The prefectures allowed to exit early from the emergency virus period were assessed to have improved from the worst on the government's four-tier scale.

The sub-categories within the tiers cover the weekly number of infections per 100,000 people, as well as the percentage of hospital beds available for COVID-19 patients.

Staff members wearing face masks serve passengers at Shinjuku station in Tokyo, Japan, Jan. 22, 2021. (Xinhua/Du Xiaoyi)

The nationwide new daily COVID-19 cases reached just above the 1,000-mark on Thursday, dropping from the single-day record of almost 8,000 recorded in early January when the emergency declaration was issued.

Daily deaths from the virus peaked at 121 in early February, compared to 74 a day earlier, which is still considered comparatively high, experts said.

Under the state of emergency, Japan's second since the outbreak of the pandemic, bars and restaurants have been requested to shorten their opening hours and close their doors by 8:00 p.m.

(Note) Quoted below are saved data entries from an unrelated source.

(** * Dynamic time warping: cost table and backtracking (dtw.ipynb)

    A shallow embedding of the two functions of the notebook,
    [dtw_table] (the dynamic-programming cost table) and [dtw] (the
    backtracking loop), and the properties of the specification that
    are about them.

    Numbers.  The notebook computes with IEEE doubles.  Here a table
    entry is either [+inf] or a finite number taken from a carrier [R]
    with a zero, an addition and a strict comparison ([Num]).  The sum
    of two finite numbers is a table entry: it is [+inf] when the
    addition overflows.  NaN and negative infinity are not modelled.
    The laws the proofs rely on are collected in [NumLaws]; they do not
    include associativity.  The integers, where no sum overflows, are an
    instance and the carrier of the worked example of the notebook
    (integer samples, for which the Euclidean distance of two scalars is
    [|a - b|]); the binary64 numbers of the machine are the carrier of
    the examples with overflow.

    Indexing.  Python and numpy indices are integers: an index [k] into
    a sequence of length [n] is valid when [-n <= k < n], a negative one
    counts from the end, anything else raises [IndexError].  The
    backtracker computes [i-1] and [j-1] without a guard, so the
    embedding keeps indices in [Z] and keeps the wrap-around. *)

From Stdlib Require Import Floats.PrimFloat.
From stdpp Require Import base tactics option list list_numbers.
From Stdlib Require Import ZArith Lia.

Local Open Scope Z_scope.

(** ** Results of partial computations *)

Inductive exn := IndexError | UnboundLocalError.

People have also been asked to work remotely and refrain from making unnecessary trips outdoors, especially in the evenings.

Large-scale events, such as sports competitions, have had their spectator limit capped at 5,000 people.

The government has also introduced fines for people and businesses thwarting specific anti-virus measures.

But the lifting of the state of emergency will be phased, informed sources said, with prefectures possibly allowing restaurants and bars to open until 9:00 p.m., with the cap on large spectator events increased to 10,000 people.

A pedestrian wearing a face mask passes two posters promoting pandemic prevention messages in Tokyo, Japan, Jan. 22, 2021. (Xinhua/Du Xiaoyi)

The head of the Japan Medical Association, Toshio Nakagawa, on Thursday, has once again warned the public not to let their guard down and become too complacent.

"There is a danger it could send the wrong message that everything is all right now," Nakagawa said.

Yasutoshi Nishimura, the minister in charge of the COVID-19 response, meanwhile, said in a parliamentary committee session on Friday that the government hopes not to let the public's commitment to anti-virus measures slip by employing a "strategic expansion of infection testing that targets hot spots such as nightlife areas."

Suga first declared a state of emergency for one month to Feb. 7 for the Tokyo metropolitan area, before expanding it to cover 11 prefectures and extending it to March 7 with the exception of Tochigi Prefecture.